Re: [PATCH v2 2/3] ext4: avoid journaling sb update on error if journal is destroying

Baokun Li <libaokun1@xxxxxxxxxx> · Sat, 8 Mar 2025 18:10:14 +0800

On 2025/3/8 17:58, Ojaswin Mujoo wrote:
On Sat, Mar 08, 2025 at 01:48:44PM +0530, Ojaswin Mujoo wrote:
On Sat, Mar 08, 2025 at 10:57:16AM +0800, Zhang Yi wrote:
On 2025/3/8 1:26, Ojaswin Mujoo wrote:
On Fri, Mar 07, 2025 at 08:36:08PM +0800, Zhang Yi wrote:
On 2025/3/7 18:27, Ojaswin Mujoo wrote:
On Fri, Mar 07, 2025 at 04:43:24PM +0800, Zhang Yi wrote:
On 2025/3/7 16:13, Ojaswin Mujoo wrote:
On Fri, Mar 07, 2025 at 12:04:26PM +0530, Ojaswin Mujoo wrote:
On Fri, Mar 07, 2025 at 10:49:28AM +0800, Zhang Yi wrote:
On 2025/3/6 22:28, Ojaswin Mujoo wrote:
Presently we always BUG_ON if trying to start a transaction on a journal marked
with JBD2_UNMOUNT, since this should never happen. However, while ltp running
stress tests, it was observed that in case of some error handling paths, it is
possible for update_super_work to start a transaction after the journal is
destroyed eg:

(umount)
ext4_kill_sb
   kill_block_super
     generic_shutdown_super
       sync_filesystem /* commits all txns */
       evict_inodes
         /* might start a new txn */
       ext4_put_super
	flush_work(&sbi->s_sb_upd_work) /* flush the workqueue */
         jbd2_journal_destroy
           journal_kill_thread
             journal->j_flags |= JBD2_UNMOUNT;
           jbd2_journal_commit_transaction
             jbd2_journal_get_descriptor_buffer
               jbd2_journal_bmap
                 ext4_journal_bmap
                   ext4_map_blocks
                     ...
                     ext4_inode_error
                       ext4_handle_error
                         schedule_work(&sbi->s_sb_upd_work)

                                                /* work queue kicks in */
                                                update_super_work
                                                  jbd2_journal_start
                                                    start_this_handle
                                                      BUG_ON(journal->j_flags &
                                                             JBD2_UNMOUNT)

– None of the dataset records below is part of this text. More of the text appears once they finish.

(** Each round writes the statistics file at most once (adding the new
    in-memory record as its newest version, older versions kept) and
    reallocates the arena at most once (from its length at the start of the
    round, to a fresh all-zero arena); it does at least one of the two, and
    the in-memory statistics change only together with a file write. *)
Theorem run_once_writes_or_reallocates (free_memory : Z -> Z) (fuel : nat) (w : world) :
  (forall t, (0 <= free_memory t)%Z) -> (10 <= fuel)%nat ->
  exists w', run_once free_memory fuel w = inr (true, w') /\
    ((w_file w' = w_file w /\ w_stat w' = w_stat w) \/
     w_file w' = w_stat w' :: w_file w) /\
    (w_allocs w' = w_allocs w \/
     exists u, (0 <= u)%Z /\ w_allocs w' = w_allocs w ++ [(ba_len (data (w_det w)), u)] /\
               data (w_det w') = mk_bitarray (Z.to_N u) []) /\
    (w_file w' = w_file w -> w_allocs w' <> w_allocs w).
Proof.
  intros Hf Hfuel.
  destruct (run_once_round free_memory fuel w Hf Hfuel) as [w' [Hrun Ho]].
  exists w'. split; [exact Hrun |].
  destruct (round_summary free_memory w w' Hf Ho) as [j [_ [_ [_ Hcases]]]].
  cbv zeta in Hcases.
  destruct Hcases as [[Hs [Hfl [u [Hu [Ha Hd]]]]] | [[_ [Hs [Hfl [u [Hu [Ha Hd]]]]]] |
                      [_ [_ [Hs [Hfl [Ha _]]]]]]].
  - split; [left; split; assumption |].
    split; [right; exists u; rewrite Hd; split; [exact Hu | split; reflexivity + exact Ha] |].
    intros _. rewrite Ha. apply app_one_neq.
  - split; [right; rewrite Hfl, Hs; reflexivity |].
    split; [right; exists u; split; [exact Hu | split; assumption] |].
    intros H. rewrite Hfl in H. exfalso. exact (cons_neq _ _ H).
  - split; [right; rewrite Hfl, Hs; reflexivity |].
    split; [left; exact Ha |].
    intros H. rewrite Hfl in H. exfalso. exact (cons_neq _ _ H).
Qed.

Lemma run_once_writes_or_reallocates_witness :
  exists w', run_once probe_1GB 10 (fresh_world 0) = inr (true, w') /\
    ((w_file w' = w_file (fresh_world 0) /\ w_stat w' = w_stat (fresh_world 0)) \/
     w_file w' = w_stat w' :: w_file (fresh_world 0)) /\
    (w_allocs w' = w_allocs (fresh_world 0) \/
     exists u, (0 <= u)%Z /\
       w_allocs w' = w_allocs (fresh_world 0) ++ [(ba_len (data (w_det (fresh_world 0))), u)] /\
       data (w_det w') = mk_bitarray (Z.to_N u) []) /\
    (w_file w' = w_file (fresh_world 0) -> w_allocs w' <> w_allocs (fresh_world 0)).
Proof. apply run_once_writes_or_reallocates; [intros t; unfold probe_1GB; lia | lia]. Defined.







(** Over [n] rounds of [run], [SEUCases] never decreases and grows by at
    most one per round, from the value loaded from the file. *)
Theorem run_SEUCases_bounds (free_memory : Z -> Z) (fuel n : nat) (w : world) :
  (forall t, (0 <= free_memory t)%Z) -> (10 <= fuel)%nat ->
  exists w', run free_memory fuel n w = inr (tt, w') /\
    (SEUCases (stat_on_disk w) <= SEUCases (w_stat w') <=
     SEUCases (stat_on_disk w) + Z.of_nat n)%Z.
Proof.
  intros Hf Hfuel. destruct (run_rounds free_memory fuel n w Hf Hfuel) as [w' [Hrun Hr]].
  exists w'. split; [exact Hrun |]. exact (rounds_SEUCases free_memory n Hf _ w' Hr).
Qed.

Lemma run_SEUCases_bounds_witness :
  exists w', run probe_1GB 10 3 (fresh_world 0) = inr (tt, w') /\
    (SEUCases (stat_on_disk (fresh_world 0)) <= SEUCases (w_stat w') <=
     SEUCases (stat_on_disk (fresh_world 0)) + Z.of_nat 3)%Z.
Proof. apply run_SEUCases_bounds; [intros t; unfold probe_1GB; lia | lia]. Defined.

(** The statistics file over [n] rounds of [run]: the versions present
    before are kept, at most [n] are added, each with consistent derived
    fields, and its newest version is always the in-memory record (or the
    file is still absent and the record all zeros), so stopping the process
    loses no accounted exposure. *)
Theorem run_file_history (free_memory : Z -> Z) (fuel n : nat) (w : world) :
  (forall t, (0 <= free_memory t)%Z) -> (10 <= fuel)%nat ->
  exists w', run free_memory fuel n w = inr (tt, w') /\
    exists l, w_file w' = l ++ w_file w /\ (length l <= n)%nat /\
              Forall stat_consistent l /\ file_mirrors_stat w'.
Proof.
  intros Hf Hfuel. destruct (run_rounds free_memory fuel n w Hf Hfuel) as [w' [Hrun Hr]].
  exists w'. split; [exact Hrun |].
  destruct (rounds_file free_memory n Hf _ w' Hr) as [l [Hl [Hlen [Hc Hm]]]].
  exists l. split; [exact Hl |]. split; [exact Hlen |]. split; [exact Hc |].
  apply Hm. unfold file_mirrors_stat, realloc_world, stat_on_disk. cbn [w_file w_stat].
  destruct (w_file w) as [| s rest]; [left; split; reflexivity | right; exists rest; reflexivity].
Qed.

Hence, introduce a new sbi flag s_journal_destroying to indicate journal is
destroying only do a journaled (and deferred) update of sb if this flag is not
set. Otherwise, just fallback to an un-journaled commit.

We set sbi->s_journal_destroying = true only after all the FS updates are done
during ext4_put_super() (except a running transaction that will get commited
during jbd2_journal_destroy()). After this point, it is safe to commit the sb
outside the journal as it won't race with a journaled update (refer
2d01ddc86606).

Also, we don't need a similar check in ext4_grp_locked_error since it is only
called from mballoc and AFAICT it would be always valid to schedule work here.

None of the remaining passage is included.